Each index entry now looks like:

{
  "slug": "2026-01-18-STM32F334C8T6-CAN-NMEA2000-Implementation",
  "title": "Implementing NMEA 2000 Temperature Telemetry on STM32F334",
  "description": "Building a dual-message CAN bus system...",
  "category": "blogs",
  "snippet": "This article documents the implementation of a dual PGN NMEA 2000..."
}

The snippet is sent as part of the context to Mistral — it is what makes the answer grounded rather than generic.


5. The PHP Proxy

chat.php is the only server-side component. Its responsibilities:

Security

  • API key is hardcoded server-side — never exposed to the browser
  • CORS restricted to https://melnyk.ovh and localhost:3000
  • Input length capped at 500 characters
  • Context array stripped of HTML via strip_tags

Rate limiting

  • PHP sessions track request timestamps per visitor
  • Maximum 5 requests per 60-second window per session

Prompt construction

$system_prompt =
    "You are a helpful assistant for Artem Melnyk's personal technical blog. " .
    "Answer questions using ONLY the blog post excerpts provided below. " .
    "If the answer cannot be found in the context, say so honestly. " .
    "Be concise and technical. Always reference the relevant post title.";

$user_message = "Blog post excerpts:\n\n{$ctx_str}\n\nQuestion: {$question}";

The system prompt constrains the model to the provided context and explicitly asks it to admit when it doesn't know — reducing hallucination risk.


6. The React Component

BlogChat.tsx is dynamically imported (ssr: false) on the blog list page so it doesn't affect static generation or server bundle size.

The flow on each user query:

  1. ContentIndexer.search(question) — runs js-search on the local index, filters to category: 'blogs', takes top 3
  2. If no results — short-circuits with a UI message, no API call made
  3. POST /chat.php with { question, context } — waits for Mistral response
  4. Renders the answer as pre-wrapped text, followed by source links

A client-side 3-second throttle prevents accidental double-submissions without relying on server state.

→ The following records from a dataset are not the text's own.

(** X6: the spec a pass returns does not depend on the order in which the
    map of the gomod sources hands out its entries. Two runs of [Preprocess]
    that meet the sources in different orders return the same spec when one
    of them returns no error, and then the other returns no error either. *)
Theorem Preprocess_order_independent
    (s : Spec) (sOpt : SourceOpts) (worker : State) (opts : list ConstraintsOpt)
    (order order' : list (string * Source)) (s' : Spec) :
  rangeOrder (gomodSources s) order →
  rangeOrder (gomodSources s) order' →
  Preprocess s sOpt worker opts order = (s', None) →
  Preprocess s sOpt worker opts order' = (s', None).
Proof.
  intros Horder Horder' Hrun.
  assert (Hperm : order ≡ₚ order') by (unfold rangeOrder in *; by rewrite Horder).
  pose proof (rangeOrder_NoDup _ _ Horder) as Hnodup.
  apply Preprocess_ok in Hrun as [[Hsize ->]|[Hcred Hrun]].
  { unfold Preprocess, preprocessGomodEdits. by rewrite decide_True. }
  unfold Preprocess, preprocessGomodEdits.
  case_decide as Hsize.
  { unfold Preprocess, preprocessGomodEdits in Hrun.
    apply map_size_empty_iff in Hsize. unfold rangeOrder in Horder, Horder'.
    rewrite Hsize, map_to_list_empty in Horder, Horder'.
    apply Permutation_nil_r in Horder as ->. by injection Hrun as <-. }
  destruct (GitCredHelperOpt sOpt) as [credHelper [err|]]; [done|]. simpl in *.
  set (baseSources := getPatchedSources s sOpt worker
         (λ name, bool_decide (is_Some (gomodSources s !! name))) opts) in *.
  assert (Hok : (preprocessSources s baseSources worker credHelper opts order').2 =
                  None).
  { apply preprocessSources_succeeds_iff. rewrite <- Hperm.
    apply (proj1 (preprocessSources_succeeds_iff s baseSources worker credHelper
                    opts order)).
    by rewrite Hrun. }
  destruct (preprocessSources s baseSources worker credHelper opts order')
    as [s2 e2] eqn:Hrun'.
  simpl in Hok. subst e2.
  apply preprocessSources_ok in Hrun as ->.
  apply preprocessSources_ok in Hrun' as ->.
  f_equal. symmetry.
  by apply (foldl_registerAll_Permutation
              (sourceStates baseSources worker credHelper opts)).
Qed.

(** ** The layout of the patch state *)

Lemma splitOn_no_sep (sep : ascii) (a : string) :
  sep ∉ String.list_ascii_of_string a → splitOn sep a = [a].
Proof.
  induction a as [|c a IH]; simpl; intros Hfree; [done|].
  apply not_elem_of_cons in Hfree as [Hc Ha].
  rewrite decide_False by done. by rewrite IH.
Qed.

Lemma splitOn_app (sep : ascii) (a b : string) :
  sep ∉ String.list_ascii_of_string a →
  splitOn sep (a +:+ String sep b) = a :: splitOn sep b.
Proof.
  induction a as [|c a IH]; simpl; intros Hfree.
  - by rewrite decide_True.
  - apply not_elem_of_cons in Hfree as [Hc Ha].
    rewrite decide_False by done. by rewrite IH.
Qed.

Lemma list_ascii_of_string_app (a b : string) :
  String.list_ascii_of_string (a +:+ b) =
    String.list_ascii_of_string a ++ String.list_ascii_of_string b.
Proof.
  induction a as [|c a IH]; [done|].
  rewrite string_app_cons. simpl. by rewrite IH.
Qed.

Lemma patchSourceNameOf_no_slash sourceName :
  slash ∉ String.list_ascii_of_string sourceName →
  slash ∉ String.list_ascii_of_string (patchSourceNameOf sourceName).
Proof.
  intros Hfree. unfold patchSourceNameOf. rewrite list_ascii_of_string_app.
  apply not_elem_of_app. split; [|done].
  vm_compute. intros Hin.
  repeat (apply elem_of_cons in Hin as [Hin|Hin]; [discriminate Hin|]).
  by apply elem_of_nil in Hin.
Qed.

Lemma cleanElem_patchSourceNameOf rooted kept sourceName :
  cleanElem rooted kept (patchSourceNameOf sourceName) =
    patchSourceNameOf sourceName :: kept.
Proof.
  unfold cleanElem, patchSourceNameOf, gomodPatchSourcePrefix.
  rewrite string_app_cons. by repeat (rewrite decide_False by done).
Qed.

Lemma filepath_Join_patch_dir sourceName :
  slash ∉ String.list_ascii_of_string sourceName →
  filepath_Join ["/"; patchSourceNameOf sourceName] =
    "/" +:+ patchSourceNameOf sourceName.
Proof.
  intros Hfree. apply patchSourceNameOf_no_slash in Hfree.
  unfold filepath_Join. rewrite decide_False by done.
  unfold filepath_Clean, strings_Join. cbn [String.concat].
  change ("/" +:+ "/" +:+ ?a) with (String slash (String slash a)).
  cbn [splitOn]. rewrite !decide_True by done.
  rewrite (splitOn_no_sep _ _ Hfree).
  cbn [fold_left]. rewrite cleanElem_patchSourceNameOf.
  by rewrite bool_decide_eq_true_2.
Qed.

Lemma filepath_Join_patch_file sourceName :
  slash ∉ String.list_ascii_of_string sourceName →
  filepath_Join ["/"; patchSourceNameOf sourceName; gomodPatchFilename] =
    "/" +:+ patchSourceNameOf sourceName +:+ "/" +:+ gomodPatchFilename.
Proof.
  intros Hfree. apply patchSourceNameOf_no_slash in Hfree.
  unfold filepath_Join. rewrite decide_False by done.
  unfold filepath_Clean, strings_Join. cbn [String.concat].
  change ("/" +:+ "/" +:+ ?a) with (String slash (String slash a)).
  cbn [splitOn]. rewrite !decide_True by done.
  change ("/" +:+ gomodPatchFilename) with (String slash gomodPatchFilename).
  rewrite (splitOn_app _ _ _ Hfree).
  cbn [fold_left]. rewrite cleanElem_patchSourceNameOf.
  by rewrite bool_decide_eq_true_2.
Qed.

(** X7: the patch reference points at the patch file. For a source name
    without a slash, the state the builder returns is a scratch state with
    the directory named like the patch source, into which the file
    [gomod.patch] of the output mount of the run is copied at the path made
    of a slash, the source of the reference the pass appends, a slash and
    the path of that reference. *)
Theorem patch_state_holds_referenced_file
    (sourceName : string) (gen : SourceGenerator) (baseState worker : State)
    (credHelper : option RunOption) (opts : list ConstraintsOpt) (patchSt : State) :
  slash ∉ String.list_ascii_of_string sourceName →
  generateGomodPatchStateForSource sourceName gen baseState worker credHelper opts =
    (Some patchSt, None) →
  let ref := gomodPatchSpec sourceName in
  ∃ runOpts,
    patchSt =
      File
        (File Scratch (Mkdir ("/" +:+ PatchSource ref) 493 true) opts)
        (Copy (RunAddMount worker runOpts "/tmp/patch-work" Scratch)
           "/gomod.patch" ("/" +:+ PatchSource ref +:+ "/" +:+ Path ref))
        opts.
Proof.
  intros Hfree Hrun ref. unfold generateGomodPatchStateForSource in Hrun.
  destruct (gomodEditCommand (Gomod gen)) as [editCmd [err|]]; [done|].
  case_decide; [done|].
  destruct (Gomod gen) as [g|]; [|done].
  cbn [buildGomodPatchScript] in Hrun. cbv zeta in Hrun.
  fold (patchSourceNameOf sourceName) in Hrun.
  rewrite (filepath_Join_patch_dir _ Hfree),
    (filepath_Join_patch_file _ Hfree) in Hrun.
  injection Hrun as <-. by eexists.
Qed.

(** ** The git configuration block *)

Lemma string_app_empty (a b : string) : a +:+ b = "" ↔ a = "" ∧ b = "".
Proof.
  split; [|by intros [-> ->]].
  destruct a as [|c a]; [intros Hb; split; [done|exact Hb]|].
  by rewrite string_app_cons.
Qed.

Lemma concat_empty_nil (ls : list string) :
  String.concat "" ls = "" ↔ Forall (λ l, l = "") ls.
Proof.
  induction ls as [|l ls IH]; [by split; [constructor|]|].
  by rewrite concat_empty_cons, string_app_empty, Forall_cons, IH.
Qed.

Lemma gitConfigLine_empty auth host :
  gitConfigLine auth host = "" ↔ carriesCredentials auth = false.
Proof.
  unfold gitConfigLine, carriesCredentials, authKind.
  rewrite bool_decide_eq_false.
  destruct (SSH auth) as [ssh|].
  - split; [by rewrite string_app_cons|]. intros Hno. destruct Hno. by left.
  - destruct (decide (Token auth ≠ "")) as [Ht|Ht].
    + rewrite decide_True by done. split; [by rewrite string_app_cons|].
      intros Hno. destruct Hno. by right; left.
    + destruct (decide (Header auth ≠ "")) as [Hh|Hh].
      * rewrite decide_True by done. split; [by rewrite string_app_cons|].
        intros Hno. destruct Hno. by right; right.
      * rewrite decide_False by (by intros Hne; apply Hne).
        split; [|done]. by intros _ [?|[?|?]].
Qed.

Lemma filter_nil_Forall {A} (P : A → Prop) `{!∀ x, Decision (P x)} (l : list A) :
  filter P l = [] ↔ Forall (λ x, ¬ P x) l.
Proof.
  induction l as [|x l IH]; [by split; [constructor|]|].
  rewrite Forall_cons, <- IH. destruct (decide (P x)) as [Hx|Hx].
  - rewrite filter_cons_True by done. split; [done|]. by intros [? _].
  - rewrite filter_cons_False by done. split; [done|]. by intros [_ ?].
Qed.

Lemma carriesCredentials_false auth :
  carriesCredentials auth = false ↔
  SSH auth = None ∧ Token auth = "" ∧ Header auth = "".
Proof.
  unfold carriesCredentials. rewrite bool_decide_eq_false. split.
  - intros Hno. split_and!.
    + destruct (SSH auth) eqn:Hssh; [|done]. destruct Hno. by left.
    + destruct (decide (Token auth = "")); [done|]. destruct Hno. by right; left.
    + destruct (decide (Header auth = "")); [done|]. destruct Hno. by right; right.
  - intros (Hssh & Htoken & Hheader). by intros [?|[?|?]].
Qed.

7. Classic Search vs. RAG — Side by Side

Feature js-search (before) RAG with Mistral (now)
Query type Keywords Natural language
Answer format List of links Synthesised prose
Cross-article reasoning No Yes
Handles typos / synonyms Partial Yes
Cited sources No Yes (with links)
Works offline Yes No
API cost Free ~$0.002 / query
Latency < 50 ms 1–3 s
Hallucination risk None Low (grounded)

The two approaches are complementary. The existing keyword search remains for fast exact lookups; RAG handles exploratory and conversational queries.


8. Next Steps

Short term

  • Stream the response — Mistral supports SSE streaming; showing tokens as they arrive would improve perceived latency
  • Expand the index — include full article content in chunks (512 tokens each) rather than a 600-char flat snippet; improves recall on long posts
  • Add the RAG widget to individual blog pages — ask follow-up questions while reading a post

Medium term

  • Vector embeddings — replace js-search retrieval with cosine similarity over mistral-embed vectors stored in a static JSON file; significantly better semantic recall
  • Multi-turn conversation — maintain a message history so users can ask follow-up questions in context
  • Feedback loop — a thumbs up/down button on answers to learn which queries the current retrieval handles poorly

Long term

  • Hybrid retrieval — BM25 (keyword) + embedding similarity, re-ranked by a cross-encoder; the gold standard for production RAG
  • Move to an edge runtime — if the site ever migrates off shared hosting, a Cloudflare Worker or Vercel Edge Function would drop latency to under 200 ms globally

Conclusion

A personal blog on shared static hosting is not the obvious place to deploy RAG. But the combination of a pre-built JSON index for retrieval, a PHP proxy to guard the API key, and Mistral's free tier for generation makes it entirely practical — with zero infrastructure changes and about two hours of implementation.

The result is a search experience that understands questions rather than matching tokens, and answers them with direct citations to the actual content. For a technical blog covering diverse topics from STM32 firmware to LLM platforms, that is a meaningful improvement.